Il servizio di Fausta Speranza:
La crisi
dei debiti fa saltare gli schemi Ecofin e per la prima volta l’Eurogruppo, dopo l’incontro
di ieri sera e di questa mattina, si ritrova di nuovo nel pomeriggio. La crisi lo
impone e, in particolare, domani c’è il summit dei leader europei al quale si vuole
arrivare con qualche accordo. Secondo diverse fonti, l'Eurogruppo di ieri sera è stato
dei più litigiosi che l'Eurozona ricordi: il presidente, Jean Claude Juncker, ha cancellato
la consueta conferenza stampa, lasciando trapelare che le divergenze tra Germania
e Francia ostacolano le decisioni e quindi una soluzione rapida al problema dei debiti.

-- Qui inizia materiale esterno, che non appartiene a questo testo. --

(** C7: for a position [p] in 1..8, [tm1638_set_segment] addresses register
    [CMD_ADDRESS_SET + 2 * (p - 1)], which is even; [tm1638_set_led]
    addresses the register right after it, [CMD_ADDRESS_SET + 2 * p - 1];
    each call puts exactly that address, followed by the data byte, in one
    frame on the bus; and the eight (segment, LED) pairs taken in order are
    the sixteen registers 0xC0..0xCF, each once. *)
Theorem register_addresses (p data : Z) (on : bool) (w : world) :
  1 <= p <= 8 -> is_u8 data -> lines_distinct (handle w) ->
  segment_address p = CMD_ADDRESS_SET + 2 * (p - 1) /\
  Z.even (segment_address p) = true /\
  led_address p = segment_address p + 1 /\
  led_address p = CMD_ADDRESS_SET + 2 * p - 1 /\
  transmitted (tm1638_set_segment p data) w = [[segment_address p; data]] /\
  transmitted (tm1638_set_led p on) w =
    [[led_address p; if on then 1 else 0]] /\
  flat_map (fun q => [segment_address q; led_address q]) (seqZ 1 8) =
    seqZ CMD_ADDRESS_SET 16 /\
  NoDup (flat_map (fun q => [segment_address q; led_address q]) (seqZ 1 8)).
Proof.
  intros Hp Hd Hw.
  pose proof (segment_address_valid p Hp) as Hs.
  pose proof (led_address_valid p Hp) as Hl.
  assert (Hcover :
    flat_map (fun q => [segment_address q; led_address q]) (seqZ 1 8) =
    seqZ CMD_ADDRESS_SET 16) by (vm_compute; reflexivity).
  repeat split; try assumption.
  - rewrite Hs. unfold CMD_ADDRESS_SET.
    rewrite Z.even_add_mul_2. reflexivity.
  - lia.
  - unfold transmitted.
    rewrite (sent_logged _ _ _ _ (set_segment_run p data w Hp)).
    apply wire_frames_frame; [assumption|].
    repeat constructor; try assumption; unfold is_u8, CMD_ADDRESS_SET in *; lia.
  - unfold transmitted.
    rewrite (sent_logged _ _ _ _ (set_led_run p on w Hp)).
    apply wire_frames_frame; [assumption|].
    repeat constructor; unfold is_u8, CMD_ADDRESS_SET in *; destruct on; lia.
  - rewrite Hcover. apply NoDup_seqZ.
Qed.

Lemma board_wired : lines_distinct board.
Proof. repeat split; discriminate. Defined.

C’è poi lo scontento di alcuni Paesi che non riconoscono progressi sostanziali da
parte della Grecia, la cui situazione continua a peggiorare. La riunione dell'Ecofin
di oggi dovrebbe dare almeno una risposta sulla ricapitalizzazione delle banche A
questo proposito, Juncker è stato chiaro: le banche esposte in Grecia dovranno subire
“perdite sostanziali”. E le cifre che girano considerano una forchetta tra il 40%
e il 60%. Dunque, i nodi da sciogliere sono: aumento della potenza del Fondo e perdite
delle banche esposte sul debito greco. In vista del vertice di domani, si profila
in serata un pre-vertice Merkel-Sarkozy-Van Rompuy-Barroso, al quale potrebbero aggiungersi
anche il presidente della Bce, Trichet, e quello dell'Fmi, Christine Lagarde. A parlare
di “vero pericolo” per tutte le economie europee è il ministro delle Finanze britannico,
George Osborne, che sottolinea la “crisi dei debiti che agita la zona euro”. Ma il
ministro britannico afferma pure che si cercherà di trovare una soluzione completa
alla crisi, con misure a lungo termine, perchè "è anche nell'interesse di Londra”.
Croazia:
no a processi in Serbia di cittadini croati per crimini di guerra Il parlamento
croato ha approvato ieri la legge che dichiara nulle e prive di ogni valore legale
le procedure della giustizia serba e della ex Jugoslavia a carico di cittadini croati,
sospettati di crimini di guerra compiuti durante il conflitto armato del 1991-1995.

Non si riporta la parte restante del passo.